**EXERCISE DETAILS**: Starting at the line that contains "(unmapped_or_grown n q" and ending at the line that contains "- unfold named_creates.", the lines below are to be given again exactly, with nothing added.

**ENTRIES SUPPLIED**:

Lemma apply_changes_counts drive0 changes p n :
  patched drive0 p -> zlen (records (p_drive p)) + zlen changes <= U32_MAX ->
  unmapped_or_grown n p \/ frs_to_compact drive0 <> [] -> n <= zlen (records (p_drive p)) ->
  let q := foldl apply_change p changes in
  counted (p_stats q) = counted (p_stats p) + zlen changes /\
  st_created (p_stats q) = st_created (p_stats p) + zlen (named_creates changes) /\
  (unmapped_or_grown n q \/ frs_to_compact drive0 <> []).
Proof.
  revert p. induction changes as [|c changes IH]; intros p Hp Hl Hu Hn; cbn [foldl].
  - unfold named_creates. cbn [List.filter]. rewrite zlen_nil. split_and!; [lia | lia | done].
  - rewrite zlen_cons in *. pose proof (apply_change_len p c). pose proof (zlen_nonneg changes).
    destruct (apply_change_counts p c (pt_wf _ _ Hp)) as [C1 C2]. pose proof (apply_change_grows p c) as [? _].
    destruct (IH (apply_change p c)) as (K1 & K2 & K3); [apply apply_change_patched; [done | lia] | lia | | lia |].
    + destruct Hu as [Hu | ?]; [left; by apply apply_change_unmapped | by right].
    + split_and!; [lia | | done]. rewrite K2, C2. unfold named_creates. cbn [List.filter].
      destruct (named_create c); rewrite ?zlen_cons, ?zlen_nil; lia.
Qed.

Lemma named_creates_permutation l l' : l ≡ₚ l' -> zlen (named_creates l) = zlen (named_creates l').
Proof. intros H. unfold zlen, named_creates. induction H; cbn; repeat case_match; cbn; lia. Qed.

Lemma patched_state_counts drive changes p :
  drive_wf drive -> zlen (records drive) + zlen changes <= U32_MAX -> patched_state drive changes = Some p ->
  counted (p_stats p) = zlen changes /\ st_created (p_stats p) = zlen (named_creates changes) /\
  (frs_to_compact drive = [] -> unmapped_or_grown (zlen (records drive)) p).
Proof.
  intros Hw Hl. unfold patched_state. destruct (order_parent_first_spec changes) as (out & -> & Hp & _).
  cbn [mbind option_bind]. intros [= <-].
  assert (Hlen : zlen out = zlen changes) by (unfold zlen; by rewrite (Permutation_length Hp)).
  rewrite <- (named_creates_permutation _ _ Hp).
  destruct (apply_changes_counts drive out (patch_start drive) (zlen (records drive))) as (H1 & H2 & H3).
  - by apply patched_start.
  - cbn. lia.
  - destruct (frs_to_compact drive) eqn:E; [by left; left | by right].
  - cbn. lia.
  - change (counted (p_stats (patch_start drive))) with 0 in H1. change (st_created (p_stats (patch_start drive))) with 0 in H2.
    split_and!; [lia | lia |]. intros E. by destruct H3.
Qed.

(** A batch gives a well-formed drive whose overlay accounts for its records. *)
Lemma apply_usn_patch_spec drive changes p records0 names0 :
  drive_wf drive -> overlay_ok schedule drive records0 names0 ->
  patched_state drive changes = Some p -> batch_fits drive changes p -> tree_ok (records (p_drive p)) ->
  exists drive', apply_usn_patch drive changes = Some (drive', p_stats p) /\
    drive_wf drive' /\
    overlay_ok schedule drive' (snapshot_after drive' (records (p_drive p)) records0)
      (snapshot_after drive' (names (p_drive p)) names0) /\
    map strip (records drive') = map strip (records (p_drive p)) /\
    names drive' = names (p_drive p) /\ frs_to_compact drive' = frs_to_compact (p_drive p) /\
    fold drive' = fold drive.
Proof.
  intros Hw Ho Hps [Hl Hfit] Ht.
  destruct (patched_state_spec drive changes Hw Hl) as (p' & E & Hp).
  assert (p' = p) as -> by congruence. clear E.
  destruct (batch_covered drive p records0 names0 Hw Hp Ho) as [Hb Hc].
  destruct (pt_wf _ _ Hp) as [W1 W2 _ _].
  pose proof (apply_index_delta_ok schedule (p_drive p) (p_path_changes p) (p_tombstones p) records0 names0
    Hb Hc (pt_tombs _ _ Hp) Hfit W1) as Ho1. cbv zeta in Ho1.
  destruct (rebuild_derived_total (p_drive p) (p_path_changes p) (p_tombstones p) _ _ Ho1)
    as (recs' & Er & Hs); [apply Hfit | done | done | apply (pt_adds _ _ Hp) |].
  unfold patched_state in Hps. unfold apply_usn_patch. destruct (order_parent_first changes) as [out |]; [|done].
  injection Hps as Hps. rewrite Hps.
  destruct (rebuild_derived _ _ _) as [[drive' compacted] |]; [|done]. injection Er as ->.
  eexists. split; [reflexivity |].
  destruct (apply_index_delta_records (p_drive p) (p_path_changes p) (p_tombstones p)) as [d Ed].
  rewrite Ed in *. unfold with_records. cbn. split_and!; [| | done.. |].
  - by apply drive_wf_strip; [| apply Hp].
  - apply (overlay_with_records _ _ _ _ recs') in Ho1; [exact Ho1 | exact Hs].
  - by rewrite (pt_frame _ _ Hp).
Qed.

**RESULT OF THE TASK**:
  (unmapped_or_grown n q \/ frs_to_compact drive0 <> []).
Proof.
  revert p. induction changes as [|c changes IH]; intros p Hp Hl Hu Hn; cbn [foldl].
  - unfold named_creates. cbn [List.filter]. rewrite zlen_nil. split_and!; [lia | lia | done].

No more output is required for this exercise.